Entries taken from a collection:

● ● ● ●

Definition add_id (file_name : string) : M unit :=
  df ← pl_read_csv file_name;
  uuid_list ← list_comprehension (height df) uuid_uuid4;
  df ← match with_columns_series df "unique_id" (Utf8 <$> uuid_list) with
       | Some df => mret df
       | None => raise ShapeError
       end;
  df_write_csv df file_name;;
  logging_info LogAddedUUID.

Definition update_datetime (file_name : string) (run : string) : M unit :=
  if String.eqb run "next" then
    now ← datetime_now;
    let current_time := replace_microsecond now 0 in
    yesterday_time ← match sub_days current_time 1 with
                     | Some t => mret t
                     | None => raise OverflowError
                     end;
    df ← pl_read_csv file_name;
    let df := with_columns_lit df "accessed_at" (Datetime yesterday_time) in
    df_write_csv df file_name;;
    logging_info LogUpdatedTimestamp
  else logging_info LogNoTimestampUpdate.

(** The body of [if __name__ == "__main__"]: the choice of the row count
    and the run type (lines 136 to 141), the three steps (lines 143 to
    147), and the whole. *)
Definition main_decide : M (Z * string) :=
  today ← date_today;
  if String.eqb (isoformat today) "2025-09-22" then
    records ← random_randint 300372 300372;
    mret (records, "first")
  else
    records ← random_randint 0 1101;
    mret (records, "next").
Lemma buildPreviewWithGrouping_uniform :
  forall (x : LogicOp) (e0 e1 : PreviewExpr) (es : list PreviewExpr),
    (forall e, In e (e1 :: es) -> exprOperator e = Some x) ->
    buildPreviewWithGrouping (e0 :: e1 :: es)
    = join (" " ++ logicName x ++ " ") (map text (e0 :: e1 :: es)).
Proof.
  intros x e0 e1 es Hx. unfold buildPreviewWithGrouping.
  assert (Hall : forallb
                   (fun op => optLogic_eqb (Some op)
                      (hd_error (map (fun e => logicOrAnd (exprOperator e))
                                     (e1 :: es))))
                   (map (fun e => logicOrAnd (exprOperator e)) (e1 :: es))
                 = true).
  { apply forallb_forall. intros op Hop.
    apply in_map_iff in Hop. destruct Hop as [e [<- He]].
    cbn [map hd_error]. rewrite (Hx e He), (Hx e1 (or_introl eq_refl)).
    cbn. destruct x; reflexivity. }
  rewrite Hall.
  rewrite (map_ext_in
             (fun e => (optLogicName "null" (exprOperator e) ++ " "
                        ++ text e)%string)
             (fun e => (logicName x ++ " " ++ text e)%string)).
  - rewrite <- (map_map text (fun t => (logicName x ++ " " ++ t)%string)).
    rewrite join_connector. reflexivity.
  - intros e He. rewrite (Hx e He). reflexivity.
Qed.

● ● ● ●

> **Task to complete**: Could you type out every entry again exactly as it stands?

> **Solution to the problem**:
Definition add_id (file_name : string) : M unit :=
  df ← pl_read_csv file_name;
  uuid_list ← list_comprehension (height df) uuid_uuid4;
  df ← match with_columns_series df "unique_id" (Utf8 <$> uuid_list) with
       | Some df => mret df
       | None => raise ShapeError
       end;
  df_write_csv df file_name;;
  logging_info LogAddedUUID.

Definition update_datetime (file_name : string) (run : string) : M unit :=
  if String.eqb run "next" then
    now ← datetime_now;
    let current_time := replace_microsecond now 0 in
    yesterday_time ← match sub_days current_time 1 with
                     | Some t => mret t
                     | None => raise OverflowError
                     end;
    df ← pl_read_csv file_name;
    let df := with_columns_lit df "accessed_at" (Datetime yesterday_time) in
    df_write_csv df file_name;;
    logging_info LogUpdatedTimestamp
  else logging_info LogNoTimestampUpdate.

(** The body of [if __name__ == "__main__"]: the choice of the row count
    and the run type (lines 136 to 141), the three steps (lines 143 to
    147), and the whole. *)
Definition main_decide : M (Z * string) :=
  today ← date_today;
  if String.eqb (isoformat today) "2025-09-22" then
    records ← random_randint 300372 300372;
    mret (records, "first")
  else
    records ← random_randint 0 1101;
    mret (records, "next").
Lemma buildPreviewWithGrouping_uniform :
  forall (x : LogicOp) (e0 e1 : PreviewExpr) (es : list PreviewExpr),
    (forall e, In e (e1 :: es) -> exprOperator e = Some x) ->
    buildPreviewWithGrouping (e0 :: e1 :: es)
    = join (" " ++ logicName x ++ " ") (map text (e0 :: e1 :: es)).
Proof.
  intros x e0 e1 es Hx. unfold buildPreviewWithGrouping.
  assert (Hall : forallb
                   (fun op => optLogic_eqb (Some op)
                      (hd_error (map (fun e => logicOrAnd (exprOperator e))
                                     (e1 :: es))))
                   (map (fun e => logicOrAnd (exprOperator e)) (e1 :: es))
                 = true).
  { apply forallb_forall. intros op Hop.
    apply in_map_iff in Hop. destruct Hop as [e [<- He]].
    cbn [map hd_error]. rewrite (Hx e He), (Hx e1 (or_introl eq_refl)).
    cbn. destruct x; reflexivity. }
  rewrite Hall.
  rewrite (map_ext_in
             (fun e => (optLogicName "null" (exprOperator e) ++ " "
                        ++ text e)%string)
             (fun e => (logicName x ++ " " ++ text e)%string)).
  - rewrite <- (map_map text (fun t => (logicName x ++ " " ++ t)%string)).
    rewrite join_connector. reflexivity.
  - intros e He. rewrite (Hx e He). reflexivity.
Qed.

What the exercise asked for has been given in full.